Professor Lindsey Earner-Byrne - From the Cutting Room Floor: Locating Other Voices in Modern Irish History

Speaker: Professor Lindsey Earner-Byrne, UCC School of History

Respondent: Professor Diane Urquhart, Queen's University Belfast

 Monday 23rd January @ 6pm in Boole 2

An open discussion and wine reception will follow the lecture and response

 

This paper explores ways of reading and hearing archives as sites of encounter between those with power and those with little option but to negotiate with the powerful. Charitable and official welfare archives are so often bureaucratic exercises of selection leeching particular narratives from their protagonists. This process had the effect of objectifying those subjects, rendering their subjecthood incidental to a determined process of inquiry. Thus, this paper reads these archives against their grain, to take seriously what they were not interested in and to explore what that extraneous detail reveals about the lives of these subjects. It is concerned, in particular, with how the administrative process translates the lives of its subjects into tales of entitlement and what is lost and gained in the exercise. It forages on the cutting room floor to reconstruct the dynamic nature of archives and the people trapped within them offering a history ‘from below’. Finally, it explores how these archives were microcosms of the gendered landscape of early twentieth-century Ireland, in which the voice of appeal was so often female, while that of arbitration and decision was male.

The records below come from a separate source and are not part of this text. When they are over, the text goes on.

(** ** A directory *)

Lemma room s (x y : Z) : phys_ok (vphys s) -> Bitmap.bit_cnt (used_map (kernel_pool (vphys s))) = 3 -> (forall a, kernel_page s a -> a = x \/ a = y) ->
  ~ no_room (kernel_pool (vphys s)) 1.
Proof.
  intros Hp Hc Hall Hno. set (b := base (kernel_pool (vphys s))).
  assert (exists j, 0 <= j < 3 /\ b + 4096 * j <> x /\ b + 4096 * j <> y) as (j & Hj & Hx & Hy).
  { destruct (decide (b <> x /\ b <> y)); [exists 0; lia|]. destruct (decide (b + 4096 <> x /\ b + 4096 <> y)); [exists 1; lia|]. exists 2. lia. }
  apply (Hno j); [lia|lia|]. intros t Ht. replace t with j by lia. destruct (Bitmap.bit (used_map (kernel_pool (vphys s))) j) eqn:E; [|done].
  destruct (Hall (b + 4096 * j)); [exists j; split; [done|]; split; [lia|done]|done|done].
Qed.
Lemma sample_dir : exists s pd, dir_ok s pd ∅ /\ pd <> init_page_dir s /\ ~ no_room (kernel_pool (vphys s)) 1 /\ ~ no_room (user_pool (vphys s)) 1.
Proof.
  destruct (palloc_init_run 264 100 sample_ram [5] [6]) as (ph & E & Hs & Hall & Er & Ec & Eu); [lia|lia| | |apply ram_of_mapped|].
  1, 2: split_and!; [vm_compute; discriminate|reflexivity|repeat constructor; vm_compute; done].
  change (kernel_share 264 100 - map_pages (kernel_share 264 100)) with 3 in Ec. change (user_share 264 100 - map_pages (user_share 264 100)) with 3 in Eu. clear E.
  assert (~ no_room (user_pool ph) 1) as Hur.
  { intros Hno. apply (Hno 0); [lia|lia|]. intros j Hj. apply (Hall true j). cbn [pool_of]. lia. }
  set (s0 := {| vphys := ph; init_page_dir := 0; cr3 := 0 |}).
  assert (forall a, ~ kernel_page s0 a) as Hnone.
  { intros a (j & -> & Hj & Hb). cbn [vphys s0] in *. pose proof (Hall false j) as Hf. cbn [pool_of] in Hf. rewrite Hf in Hb by lia. done. }
  assert (ram_bytes (vram s0)) as Hby0.
  { unfold vram. cbn [vphys s0]. rewrite Er. apply ram_of_bytes. by split. }
  clear Er.
  destruct (kernel_page_run s0 PAL_ZERO Hs eq_refl eq_refl) as [(ip & p1 & _ & F1 & Hz)|[Hno _]]; [|exfalso; by apply (room s0 0 0 Hs Ec); [intros a Ha; by apply Hnone in Ha|]].
  set (s1 := {| vphys := p1; init_page_dir := ip; cr3 := 0 |}). destruct F1 as [Hp1 [_ Ec1] Hip _ Honly Hf Eu1]. change (has PAL_ZERO PAL_ZERO) with true in Hz. cbn beta iota in Hz.
  assert (ram_bytes (vram s1)) as Hby1.
  { apply (bytes_frame (vram s0) (ram p1) ip (replicate (Z.to_nat 4096) 0) Hby0); [rewrite length_replicate; exact Hf|exact Hz|by apply Forall_replicate]. }
  assert (forall a, kernel_page s1 a -> a = ip) as Hone by (intros a Ha; destruct (Honly a Ha) as [H|H]; [by apply Hnone in H|done]).
  destruct (pagedir_create_run s1 Hp1 Hby1 Hip) as [(pd & p2 & m & _ & Hd & F2 & _)|[Hno _]]; [cbn; lia| | |].
  - intros i Hi. apply (read32_zero _ _ _ _ Hz); lia.
  - exists (set_vram m (with_vphys p2 s1)), pd. split; [done|]. destruct F2 as [Hp2 [_ Ec2] _ Hold2 Honly2 _ Eu2]. destruct (Hold2 ip Hip) as [_ Hne]. split; [cbn; congruence|]. split; [|change (~ no_room (user_pool p2) 1); rewrite Eu2; change (~ no_room (user_pool p1) 1); by rewrite Eu1].
    apply (room _ ip pd); [apply Hd|exact (eq_trans Ec2 (eq_trans Ec1 Ec))|]. intros a Ha. destruct (Honly2 a Ha) as [H|H]; [left; by apply Hone|by right].
  - exfalso. apply (room s1 ip ip Hp1); [exact (eq_trans Ec1 Ec)|intros a Ha; left; by apply Hone|done].
Qed.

Bio: Lindsey Earner-Byrne is the Professor of Irish Gender History at the School of History, U and Chair the Expert Advisory Panel of the 20th Century History of Ireland Galleries at the Museum of Ireland. She has researched and published widely on modern Irish history with a particular focus on poverty, welfare, gender, sexuality, health and vulnerable and marginalised groups. Most recently she has co-authored a history of Ireland’s abortion journey with Professor Diane Urquhart of Queen’s University Belfast, The Irish Abortion Journey, 1920-2018 (Palgrave Macmillan, 2019). Her other publications include Letters of the Catholic Poor: Poverty in Independent Ireland, 1920-1940 (2017) and Mother and Child: Maternity and Child Welfare in Dublin, 1922-50 (2007). She narrated and co-authored documentary Forgotten: The Widows of the Irish Revolution (RTÉ One, May 2022).

Respondent: Diane Urquhart is the Professor of Irish Gender History at Queen's University Belfast. She has published widely on Irish and British gender history including her monograph Irish Divorce: A History, published with Cambridge University Press in 2020, which won the James S. Donnelly Sr. Prize for Books on History and Social Sciences.